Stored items

(** * Quota reservation and provider fallback of the nanobanana Telegram bot

    A shallow embedding of the quota store ([userLimits]: the functions
    [reserveGenerationSlot], [releaseReservedSlot], [getUserStats]), of the
    fallback executor [generateNanoBananoImage] and of the two workflow steps
    of [telegramBotWorkflow], with the properties the specification states
    about them.

    Asynchronous TypeScript functions are embedded as trees of effects
    ([prog]): every [await] on the outside world (the pg pool, a SQL
    statement, a generation backend, the Telegram API) is one [Do] node whose
    continuation receives what the call returned or the exception it threw.
    One interpreter ([run]) executes a tree sequentially against a [world];
    a second one ([run_schedule]) interleaves several trees at their awaits,
    which is how the Node.js event loop runs concurrent requests. *)

From stdpp Require Import gmap strings list pretty.

Open Scope string_scope.
Open Scope list_scope.
Open Scope Z_scope.

(** ** Data model *)

(** A row of the [users] table (the primary key [user_id] is the map key). *)
Record user_row := {
  username : string;
  daily_image_count : Z;
  last_reset_date : Z          (* a DATE, as a day number *)
}.

(** A row of the [image_generations] table. *)
Record generation_row := {
  gen_id : Z;
  gen_user_id : string;
  gen_prompt : string;
  gen_image_url : string
}.

(** What a generation method of nanoBananoGenerator.ts resolves to:
    [{success: boolean, imageBase64?: string, message?: string}]. *)
Record method_result := {
  mr_success : bool;
  mr_imageBase64 : option string;
  mr_message : option string
}.

(** [HubaiGeminiResult] of hubaiGeminiGenerator. *)
Record HubaiGeminiResult := {
  hg_success : bool;
  hg_imageBase64 : option string;
  hg_description : option string;
  hg_error : option string
}.

(** The part of a Telegram Bot API answer that step2 reads: [response.ok],
    [result.description] and [result.result?.message_id]. *)
Record telegram_response := {
  tg_ok : bool;
  tg_description : option string;
  tg_message_id : option Z
}.

(** The four entries of [generationMethods], in source order. *)
Inductive generation_method :=
| tryOpenAIImagesAPI
| tryGeminiWithImagePrompt
| tryHuggingFaceAPI
| tryDeepAIGeneration.

(** JavaScript truthiness of an optional string ([undefined] and [""] are
    falsy). *)
Definition truthy (s : option string) : bool :=
  match s with
  | Some s => negb (String.eqb s "")
  | None => false
  end.

(** [a || b] on an optional string with a string default. *)
Definition or_else (s : option string) (d : string) : string :=
  match s with
  | Some s => if String.eqb s "" then d else s
  | None => d
  end.

(** ** Effects *)

(** A thrown value, reduced to its message
    ([error instanceof Error ? error.message : String(error)]). *)
Definition error := string.

Inductive outcome (X : Type) : Type :=
| Returned (x : X)
| Thrown (e : error).
Arguments Returned {X} x.
Arguments Thrown {X} e.

(** One constructor per call that leaves the function: the index is the type
    of the value the call resolves to. *)
Inductive op : Type -> Type :=
(* pg: [getDbPool(); await pool.connect()], [client.release()] and the four
   SQL statements of userLimits *)
| PoolConnect : op unit
| ClientRelease : op unit
| SqlUpsertUser (userId uname : string) : op unit
| SqlReserveSlot (userId : string) (dailyLimit : Z) : op (option Z)
| SqlReleaseSlot (userId : string) : op (list Z)
| SqlSelectStats (userId : string) : op (list Z)
(* server/storage *)
| upsertUser (userId uname : string) : op unit
| isAdminUser (userId : string) : op bool
| hasReachedDailyLimit (userId : string) : op bool
| saveImageGeneration (userId prompt imageUrl : string) : op unit
| incrementUserImageCount (userId : string) : op (option user_row)
(* the process *)
| ProcessEnv (name : string) : op (option string)
| DateNow : op Z
| ConsoleLog (text detail : string) : op unit
| ConsoleError (text detail : string) : op unit
(* generation backends *)
| CallMethod (m : generation_method) (prompt : string)
    (sourceImages : option (list string)) : op method_result
| generateImageWithHubaiGemini (prompt : string)
    (sourceImages : option (list string)) : op HubaiGeminiResult
(* temporary files of the workflow *)
| WriteTempFile (imageBase64 : string) : op string
| ReadTempFile (path : string) : op string
| UnlinkTempFile (path : string) : op unit
(* Telegram Bot API *)
| SendPhoto (chatId image : string) (replyTo : option string) : op telegram_response
| SendMessage (chatId text : string) (replyTo : option string) : op telegram_response
| ForwardMessage (toChat fromChat : string) (messageId : option Z) : op unit.

(** A function body: it returns, throws, or awaits a call and goes on with
    its outcome. *)
Inductive prog (A : Type) : Type :=
| Ret (a : A)
| Throw (e : error)
| Do {X : Type} (o : op X) (k : outcome X -> prog A).
Arguments Ret {A} a.
Arguments Throw {A} e.
Arguments Do {A X} o k.

Fixpoint bind {A B : Type} (p : prog A) (f : A -> prog B) : prog B :=
  match p with
  | Ret a => f a
  | Throw e => Throw e
  | Do o k => Do o (fun r => bind (k r) f)
  end.

#[export] Instance prog_ret : MRet prog := @Ret.
#[export] Instance prog_bind : MBind prog := fun A B f p => bind p f.

(** [await f(...)]: an exception of the call propagates. *)
Definition await {X : Type} (o : op X) : prog X :=
  Do o (fun r => match r with Returned x => Ret x | Thrown e => Throw e end).

(** [try { p } catch (error) { h error }] *)
Fixpoint try_catch {A : Type} (p : prog A) (h : error -> prog A) : prog A :=
  match p with
  | Ret a => Ret a
  | Throw e => h e
  | Do o k => Do o (fun r => try_catch (k r) h)
  end.

(** [try { p } finally { f }]: [f] runs on both exits; an exception of [f]
    replaces the pending result. *)
Fixpoint try_finally {A : Type} (p : prog A) (f : prog unit) : prog A :=
  match p with
  | Ret a => bind f (fun _ => Ret a)
  | Throw e => bind f (fun _ => Throw e)
  | Do o k => Do o (fun r => try_finally (k r) f)
  end.

(** ** The world a request runs in *)

Inductive call : Type :=
| Call {X : Type} (o : op X).

(** What the outside answers, fixed in advance. [fault n = Some e] makes the
    [n]-th call of the run (counted from 0 over the whole trace) throw [e]
    when that call is one that can fail. A generation method answers with a
    result or with an exception of its own ([method_reply]). *)
Record environment := {
  fault : nat -> option error;
  process_env : string -> option string;
  date_now : Z;
  admin_users : list string;
  storage_limit_reached : string -> bool;
  method_reply : generation_method -> outcome method_result;
  hubai_reply : HubaiGeminiResult;
  temp_path : string;
  temp_content : string -> string;
  send_photo_reply : telegram_response;
  send_message_reply : telegram_response
}.

Record world := {
  users : gmap string user_row;
  generations : list generation_row;
  today : Z;                    (* CURRENT_DATE *)
  env : environment;
  trace : list call             (* every call made so far, oldest first *)
}.

Definition set_users (t : gmap string user_row) (w : world) : world :=
  {| users := t; generations := generations w; today := today w;
     env := env w; trace := trace w |}.

Definition set_generations (g : list generation_row) (w : world) : world :=
  {| users := users w; generations := g; today := today w;
     env := env w; trace := trace w |}.

Definition record_call (c : call) (w : world) : world :=
  {| users := users w; generations := generations w; today := today w;
     env := env w; trace := trace w ++ [c] |}.

(** ** The SQL statements of userLimits, as functions on the [users] table

    Each statement is executed by PostgreSQL as one atomic step. *)

(** [INSERT INTO users ... VALUES ($1, $2, 0, CURRENT_DATE)
     ON CONFLICT (user_id) DO UPDATE SET username = EXCLUDED.username,
       daily_image_count = CASE WHEN users.last_reset_date < CURRENT_DATE
                                THEN 0 ELSE users.daily_image_count END,
       last_reset_date = CASE WHEN users.last_reset_date < CURRENT_DATE
                              THEN CURRENT_DATE ELSE users.last_reset_date END] *)
Definition sql_upsert_user (current_date : Z) (userId uname : string)
    (t : gmap string user_row) : gmap string user_row :=
  match t !! userId with
  | None =>
      <[userId := {| username := uname; daily_image_count := 0;
                     last_reset_date := current_date |}]> t
  | Some r =>
      <[userId := {| username := uname;
                     daily_image_count :=
                       if last_reset_date r <? current_date then 0
                       else daily_image_count r;
                     last_reset_date :=
                       if last_reset_date r <? current_date then current_date
                       else last_reset_date r |}]> t
  end.

(** [UPDATE users SET daily_image_count = daily_image_count + 1
     WHERE user_id = $1 AND daily_image_count < $2
     RETURNING daily_image_count as final_count]; the second component is
    [result.rows[0]]. *)
Definition sql_reserve_slot (userId : string) (dailyLimit : Z)
    (t : gmap string user_row) : gmap string user_row * option Z :=
  match t !! userId with
  | Some r =>
      if daily_image_count r <? dailyLimit then
        (<[userId := {| username := username r;
                        daily_image_count := daily_image_count r + 1;
                        last_reset_date := last_reset_date r |}]> t,
         Some (daily_image_count r + 1))
      else (t, None)
  | None => (t, None)
  end.
(** ** C9: acquire validates the channel name only *)



(** ** C10: acquiring an active channel again *)

(** C10.  In a state reached by any history, an acquire task for a
    registered channel leaves the active set without repetition and with
    the acquired channel in it, so the channel is present exactly once; an
    already active channel leaves the active set as it was; and the
    channel's activity id is the one given, whatever it was before. *)
Theorem reacquire_single_entry effect configs calls c o a :
  let fm := history effect configs calls in
  registered fm c →
  let fm' := acquireChannelHelper c o a fm in
  NoDup (m_activeChannels fm') ∧ active fm' c ∧
  length (filter (λ x, x = c) (m_activeChannels fm')) = 1 ∧
  (active fm c → m_activeChannels fm' = m_activeChannels fm) ∧
  getActivityId fm' c = a.
Proof.
  intros fm Hc fm'. pose proof (wf_history effect configs calls) as Hwf. fold fm in Hwf.
  assert (wf fm') as Hwf' by by apply wf_acquire.
  assert (NoDup (m_activeChannels fm')) as Hnd.
  { eapply ordered_NoDup, Hwf'. }
  assert (active fm' c) as Hin by by apply acquire_in_active.
  split; [done|]. split; [done|]. split; [|split].
  - unfold active in Hin. revert Hnd Hin.
    generalize (m_activeChannels fm'). intros l. induction l as [|h l IH]; intros Hnd Hin.
    + by apply elem_of_nil in Hin.
    + apply NoDup_cons in Hnd as [Hh Hnd]. rewrite filter_cons.
      case_decide as Hd.
      * subst h. simpl. f_equal.
        assert (filter (λ x, x = c) l = []) as ->; [|done].
        apply elem_of_nil_inv. intros x [-> Hx]%list_elem_of_filter. done.
      * apply IH; [done|]. apply elem_of_cons in Hin as [->|Hin]; done.
  - intros Hact. subst fm'. rewrite acquire_active.
    apply (set_insert_present (prio fm)); [apply acquire_comparator|apply Hwf|done].
  - destruct Hc as [ch Hc].
    destruct (acquire_lookup_acquired c o a fm ch Hc) as (focus & _ & Hlook).
    unfold getActivityId. subst fm'. by rewrite Hlook.
Qed.

Lemma reacquire_single_entry_witness :
  let fm := history FocusNone exampleConfigs higherPreempts in
  let fm' := acquireChannelHelper "Content" (Some 3) "news" fm in
  registered fm "Content" ∧
  m_activeChannels fm' = m_activeChannels fm ∧
  length (filter (λ x, x = "Content") (m_activeChannels fm')) = 1 ∧
  getActivityId fm' "Content" = "news".
Proof.
  intros fm fm'.
  assert (registered fm "Content") as Hc by (eexists; vm_compute; reflexivity).
  split; [exact Hc|].
  destruct (reacquire_single_entry FocusNone exampleConfigs higherPreempts "Content"
              (Some 3) "news" Hc) as (_ & _ & Hone & Hsame & Hid).
  split; [|split; [exact Hone|exact Hid]].
  apply Hsame. unfold active.
  assert (m_activeChannels (history FocusNone exampleConfigs higherPreempts) =
          ["Dialog"; "Content"]) as -> by (vm_compute; reflexivity).
  apply list_elem_of_further, list_elem_of_here.
Defined.

(** * Further properties *)

(** ** Promise values in the output trace *)

Lemma fulfilled_app l1 l2 : fulfilled (l1 ++ l2) = fulfilled l1 ++ fulfilled l2.
Proof. apply omap_app. Qed.

Lemma fulfilled_callback o old new : fulfilled (callback o old new) = [].
Proof. unfold callback. case_decide; [done|]. by destruct o. Qed.

Lemma fulfilled_call c method fm :
  (∀ ch, fulfilled (method ch).2 = []) →
  fulfilled (outputs (call c method fm)) = fulfilled (outputs fm).
Proof.
  intros Hm. rewrite call_outputs, fulfilled_app.
  destruct (m_allChannels fm !! c); simpl; by rewrite ?Hm, app_nil_r.
Qed.

Lemma fulfilled_setFocus c focus fm :
  fulfilled (outputs (setFocus c focus fm)) = fulfilled (outputs fm).
Proof.
  apply fulfilled_call. intros ch.
  rewrite Channel_setFocus_snd. apply fulfilled_callback.
Qed.

Lemma fulfilled_install c o a fm :
  fulfilled (outputs (install c o a fm)) = fulfilled (outputs fm).
Proof.
  rewrite install_outputs, fulfilled_app.
  destruct (m_allChannels fm !! c) as [ch|]; simpl; [|by rewrite app_nil_r].
  destruct (Channel.m_observer ch); simpl; by rewrite app_nil_r.
Qed.

Lemma fulfilled_acquire c o a fm :
  fulfilled (outputs (acquireChannelHelper c o a fm)) = fulfilled (outputs fm).
Proof.
  rewrite acquire_unfold.
  destruct (m_activeChannels fm) as [|p l]; [|case_decide; [|case_match]];
    by rewrite !fulfilled_setFocus, fulfilled_install.
Qed.

Lemma fulfilled_foreground fm :
  fulfilled (outputs (foregroundHighestPriorityActiveChannel fm)) =
  fulfilled (outputs fm).
Proof.
  rewrite foreground_unfold. destruct (m_activeChannels fm); [done|].
  apply fulfilled_setFocus.
Qed.
(** A stored row with its order id and a valid amount is answered from
    the cache when no refresh is forced. *)
Lemma session_cache_hit row stored_id :
  get_order_by_id w order_id = Ok (Some row) →
  row !! "order_id" = Some stored_id →
  amount_valid (get row "amount" (PyStr "")) = true →
  fetch_order_complete w use_pool order_id false
  = Some (cached_record order_id (time_time w) stored_id row).
Proof.
  intros Hdb Hid Hv. unfold fetch_order_complete, session_body.
  rewrite Hdb. simpl. unfold cache_gate.
  rewrite (dict_truthy_lookup row "order_id") by eauto.
  rewrite Hv, Hid. done.
Qed.

End SessionFacts.

Section ChunkedForce.
Context {delay : Type}.
Context (session : string → bool → result (option (gmap string pyval))).

Lemma each_batch_unforced order_ids batch_size max_concurrent
    (batch_delay : delay) total_orders total_batches indices :
  ∀ all_results log,
  ∃ new,
    (each_batch session order_ids batch_size max_concurrent batch_delay
       total_orders total_batches indices all_results log).1
    = log ++ new
    ∧ Forall unforced new.
Proof.
  induction indices as [|batch_index indices IH]; intros all_results log.
  - exists []. by rewrite app_nil_r.
  - cbn [each_batch]. unfold mbind at 1, run_bind at 1.
    set (ids := py_slice _ _ _).
    pose proof (process_orders_batch_log session ids max_concurrent false log)
      as Hlog.
    destruct (process_orders_batch _ _ _ _ _) as [log1 [results|e|]];
      simpl in Hlog; subst log1.
    + unfold mbind, run_bind.
      destruct (batch_index <? total_batches - 1); simpl.
      * destruct (IH (all_results ++ results)
                    ((log ++ [BatchCall ids max_concurrent false])
                     ++ [Cooldown batch_delay])) as (new & -> & Hnew).
        exists (BatchCall ids max_concurrent false
                :: Cooldown batch_delay :: new).
        split; [by rewrite <- !(assoc_L (++))|].
        by repeat constructor.
      * destruct (IH (all_results ++ results)
                    (log ++ [BatchCall ids max_concurrent false]))
          as (new & -> & Hnew).
        exists (BatchCall ids max_concurrent false :: new).
        split; [by rewrite <- !(assoc_L (++))|].
        by repeat constructor.
    + exists [BatchCall ids max_concurrent false]. by repeat constructor.
    + exists [BatchCall ids max_concurrent false]. by repeat constructor.
Qed.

— TASK STATEMENT —
Take the stretch of lines above from the one containing "daily_image_count := 0;" through the one containing "acquire task for a" and repeat it exactly, adding no other line.

— RESPONSE BELOW —
      <[userId := {| username := uname; daily_image_count := 0;
                     last_reset_date := current_date |}]> t
  | Some r =>
      <[userId := {| username := uname;
                     daily_image_count :=
                       if last_reset_date r <? current_date then 0
                       else daily_image_count r;
                     last_reset_date :=
                       if last_reset_date r <? current_date then current_date
                       else last_reset_date r |}]> t
  end.

(** [UPDATE users SET daily_image_count = daily_image_count + 1
     WHERE user_id = $1 AND daily_image_count < $2
     RETURNING daily_image_count as final_count]; the second component is
    [result.rows[0]]. *)
Definition sql_reserve_slot (userId : string) (dailyLimit : Z)
    (t : gmap string user_row) : gmap string user_row * option Z :=
  match t !! userId with
  | Some r =>
      if daily_image_count r <? dailyLimit then
        (<[userId := {| username := username r;
                        daily_image_count := daily_image_count r + 1;
                        last_reset_date := last_reset_date r |}]> t,
         Some (daily_image_count r + 1))
      else (t, None)
  | None => (t, None)
  end.
(** ** C9: acquire validates the channel name only *)



(** ** C10: acquiring an active channel again *)

(** C10.  In a state reached by any history, an acquire task for a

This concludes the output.